* [Required work]: From the listing below, pull out all lines with "current" in them.

* [Materials provided]:
(** The lines of the notes file that [parse_notes] keeps. *)
Definition notes_of_file (content : str) : list str :=
  filter (fun stripped => nonempty stripped && negb (startswith stripped (lit "#")))
         (map strip (splitlines content)).

Definition parse_notes (args : Args) : M (list str) :=
  let notes := note args in
  notes <-
    match notes_file args with
    | Some (c :: f) =>
        let notes_path := c :: f in
        ex <- path_exists notes_path ;;
        if negb ex then die (lit "notes file not found: " ++ notes_path)
        else content <- read_text notes_path ;;
             ret (notes ++ notes_of_file content)
    | _ => ret notes
    end ;;
  let cleaned := map strip (filter (fun n => nonempty (strip n)) notes) in
  match cleaned with
  | [] =>
      if negb (allow_empty_notes args)
      then die (lit "provide --note/--notes-file or pass --allow-empty-notes")
      else ret [placeholder_note]
  | _ :: _ => ret cleaned
  end.

Import Re.

(** [^version\s*=\s*Q([^Q]+)Q] with [re.M], Q being the double quote *)
Definition version_re : regex :=
  [Bol] ++ lits (lit "version")
  ++ [Star Space; Lit "="; Star Space; Lit DQUOTE;
      Open 1; Plus NotDquote; Close 1; Lit DQUOTE].

Definition opt_str_eqb (a : option str) (b : str) : bool :=
  match a with Some x => str_eqb x b | None => false end.

Definition update_extension_toml_text (text version : str)
    : outcome (str * str) :=
  match search version_re text with
  | None => Died (lit "extension.toml missing version field")
  | Some m =>
      let current := group text m 1 in
      if opt_str_eqb current version
      then Died (lit "extension.toml already at version " ++ version)
      else
        obind (Sub.sub version_re
                 (lit "version = " ++ [DQUOTE] ++ version ++ [DQUOTE]) text 1)
              (fun updated => Ok (text, updated))
  end.

Definition update_extension_toml (p : path) (version : str) : M (str * str) :=
  text <- read_text p ;;
  match update_extension_toml_text text version with
  | Died msg => die msg
  | o => lift o
  end.

(** [^##\s+{re.escape(version)}\b] with [re.M] *)
Definition changelog_version_re (version : str) : regex :=
  [Bol; Lit "#"; Lit "#"; Plus Space] ++ lits version ++ [Wordb].

(** [\n##\s] *)
Definition heading_re : regex := [Lit NL; Lit "#"; Lit "#"; Cls Space].

Definition changelog_section (version : str) (notes : list str) : str :=
  let bullets := join [NL] (map (fun n => lit "- " ++ n) notes) in
  [NL] ++ lit "## " ++ version ++ [NL; NL] ++ bullets ++ [NL].

Definition insert_changelog_text (text version : str) (notes : list str)
    : outcome (str * str) :=
  match search (changelog_version_re version) text with
  | Some _ => Died (lit "CHANGELOG already contains version " ++ version)
  | None =>
      let section := changelog_section version notes in
      let updated :=
        match search heading_re text with
        | Some m => firstn (m_start m) text ++ section ++ skipn (m_start m) text
        | None => rstrip text ++ section ++ [NL]
        end in
      Ok (text, updated)
  end.

Definition insert_changelog (p : path) (version : str) (notes : list str)
    : M (str * str) :=
  text <- read_text p ;;
  match insert_changelog_text text version notes with
  | Died msg => die msg
  | o => lift o
  end.

(** [(?m)^### Latest:\s*v\d+\.\d+\.\d+\s*$] *)
Definition latest_re : regex :=
  [Bol] ++ lits (lit "### Latest:")
  ++ [Star Space; Lit "v"; Plus Digit; Lit "."; Plus Digit; Lit ".";
      Plus Digit; Star Space; Eol].

Definition replace_latest_readme_text (text version : str)
    : outcome (str * str * bool) :=
  obind (Sub.subn latest_re (lit "### Latest: v" ++ version) text 1)
        (fun '(updated, count) => Ok (text, updated, 0 <? count)).

Definition replace_latest_readme (p : path) (version : str)
    : M (str * str * bool) :=
  text <- read_text p ;;
  lift (replace_latest_readme_text text version).

(** [(?m)^- \[x\] `extension\.toml` version: .*?$] *)
Definition publishing_version_re : regex :=
  [Bol] ++ lits (lit "- [x] `extension.toml` version: ") ++ [StarLazy Dot; Eol].

(** [(?m)^## Release Checklist for v\d+\.\d+\.\d+\s*$] *)
Definition publishing_header_re : regex :=
  [Bol] ++ lits (lit "## Release Checklist for v")
  ++ [Plus Digit; Lit "."; Plus Digit; Lit "."; Plus Digit; Star Space; Eol].

(** [(?m)^- \[ \] Create git tag v\d+\.\d+\.\d+\s*$] *)
Definition publishing_tag_re : regex :=
  [Bol] ++ lits (lit "- [ ] Create git tag v")
  ++ [Plus Digit; Lit "."; Plus Digit; Lit "."; Plus Digit; Star Space; Eol].

Definition warn_version : str :=
  lit "PUBLISHING.md: extension.toml version line not found".
Definition warn_header : str :=
  lit "PUBLISHING.md: release checklist header not found".
Definition warn_tag : str :=
  lit "PUBLISHING.md: create git tag line not found".

Definition update_publishing_text (text version : str)
    : outcome (str * str * list str) :=
  let warnings := [] in
  obind (Sub.subn publishing_version_re
           (lit "- [x] `extension.toml` version: " ++ version) text 1)
  (fun '(updated, count) =>
  let warnings := if count =? 0 then warnings ++ [warn_version] else warnings in
  obind (Sub.subn publishing_header_re
           (lit "## Release Checklist for v" ++ version) updated 1)
  (fun '(updated, count) =>
  let warnings := if count =? 0 then warnings ++ [warn_header] else warnings in
  obind (Sub.subn publishing_tag_re
           (lit "- [ ] Create git tag v" ++ version) updated 1)
  (fun '(updated, count) =>
  let warnings := if count =? 0 then warnings ++ [warn_tag] else warnings in
  Ok (text, updated, warnings)))).

Definition update_publishing (p : path) (version : str)
    : M (str * str * list str) :=
  text <- read_text p ;;
  lift (update_publishing_text text version).

(** [(grep\s+-q\s+[Q'])(\d+\.\d+\.\d+)([Q']\s+extension\.toml)], Q being the
    double quote *)
Definition grep_version_re : regex :=
  [Open 1] ++ lits (lit "grep") ++ [Plus Space] ++ lits (lit "-q")
  ++ [Plus Space; Cls Quote; Close 1;
      Open 2; Plus Digit; Lit "."; Plus Digit; Lit "."; Plus Digit; Close 2;
      Open 3; Cls Quote; Plus Space] ++ lits (lit "extension.toml")
  ++ [Close 3].

(** The replacement is the raw f-string [\1{version}\3]. *)
Definition update_test_version_checks_text (text version : str)
    : outcome (str * str * bool) :=
  obind (Sub.subn grep_version_re
           ([BACKSLASH] ++ lit "1" ++ version ++ [BACKSLASH] ++ lit "3") text 0)
        (fun '(updated, count) => Ok (text, updated, 0 <? count)).

Definition update_test_version_checks (p : path) (version : str)
    : M (str * str * bool) :=
  text <- read_text p ;;
  lift (update_test_version_checks_text text version).

Definition ensure_repo_files : M unit :=
  let required := [lit "extension.toml"; lit "CHANGELOG.md"] in
  for_each required (fun name =>
    ex <- path_exists (path_join ROOT name) ;;
    if negb ex then die (lit "run from repo root; missing " ++ name)
    else ret tt).

Definition build_wasm : M unit :=
  run [lit "cargo"; lit "build"; lit "--release"; lit "--target";
       lit "wasm32-wasip1"] ;;;
  let built :=
    path_join ROOT (lit "target/wasm32-wasip1/release/zed_css_variables.wasm") in
  fun w =>
    match files w built with
    | None => die (lit "build succeeded but wasm file not found") w
    | Some bytes => write_text (path_join ROOT (lit "extension.wasm")) bytes w
    end.

Definition run_tests : M unit :=
  run [lit "cargo"; lit "test"; lit "--lib"] ;;;
  run [lit "./test_extension.sh"] ;;;
  run [lit "./test_clean_install.sh"].

Definition git_status_files : M (list str) :=
  out <- run_stdout [lit "git"; lit "status"; lit "--porcelain"] ;;
  let lines := filter nonempty (map strip (splitlines out)) in
  let files := map (skipn 3) (filter (fun line => 3 <? length line) lines) in
  ret files.

Definition git_add (paths : list path) : M unit :=
  for_each paths (fun p => run [lit "git"; lit "add"; lit "--"; p]).

Definition git_commit (message : str) : M unit :=
  run [lit "git"; lit "commit"; lit "-m"; message].

Definition git_tag (tag : str) : M unit :=
  out <- run_stdout [lit "git"; lit "tag"; lit "--list"; tag] ;;
  let existing := strip out in
  if nonempty existing then die (lit "git tag already exists: " ++ tag)
  else run [lit "git"; lit "tag"; tag].

Definition git_push (remote tag : str) : M unit :=
  run [lit "git"; lit "push"; remote; lit "HEAD"] ;;;
  run [lit "git"; lit "push"; remote; tag].

(** [if before != after: write_text(path, after); changed_files.append(path)],
    under the extra condition [updated] where the caller has one. *)
Definition write_if (cond : bool) (p : path) (after : str)
    (changed_files : list path) : M (list path) :=
  if cond then write_text p after ;;; ret (changed_files ++ [p])
  else ret changed_files.

Definition ext_path : path := path_join ROOT (lit "extension.toml").
Definition changelog_path : path := path_join ROOT (lit "CHANGELOG.md").
Definition readme_path : path := path_join ROOT (lit "README.md").
Definition publishing_path : path := path_join ROOT (lit "PUBLISHING.md").
Definition test_paths : list path :=
  [path_join ROOT (lit "test_extension.sh");
   path_join ROOT (lit ".github/workflows/test.yml")].
Definition wasm_path : path := path_join ROOT (lit "extension.wasm").

Definition edit_manifest (args : Args) (changed_files : list path)
    : M (list path) :=
  '(before, after) <- update_extension_toml ext_path (version args) ;;
  write_if (negb (str_eqb before after)) ext_path after changed_files.

Definition edit_changelog (args : Args) (notes : list str)
    (changed_files : list path) : M (list path) :=
  '(before, after) <- insert_changelog changelog_path (version args) notes ;;
  write_if (negb (str_eqb before after)) changelog_path after changed_files.

Definition edit_readme (args : Args) (changed_files : list path)
    : M (list path) :=
  ex <- path_exists readme_path ;;
  if ex then
    '(before, after, updated) <- replace_latest_readme readme_path (version args) ;;
    write_if (updated && negb (str_eqb before after)) readme_path after
             changed_files
  else ret changed_files.

Definition edit_publishing (args : Args) (changed_files : list path)
    : M (list path) :=
  ex <- path_exists publishing_path ;;
  if ex then
    '(before, after, warnings) <- update_publishing publishing_path (version args) ;;
    changed_files <-
      write_if (negb (str_eqb before after)) publishing_path after changed_files ;;
    for_each warnings (fun warning => log (Stderr (lit "warning: " ++ warning))) ;;;
    ret changed_files
  else ret changed_files.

* [Finished task]:
      let current := group text m 1 in
      if opt_str_eqb current version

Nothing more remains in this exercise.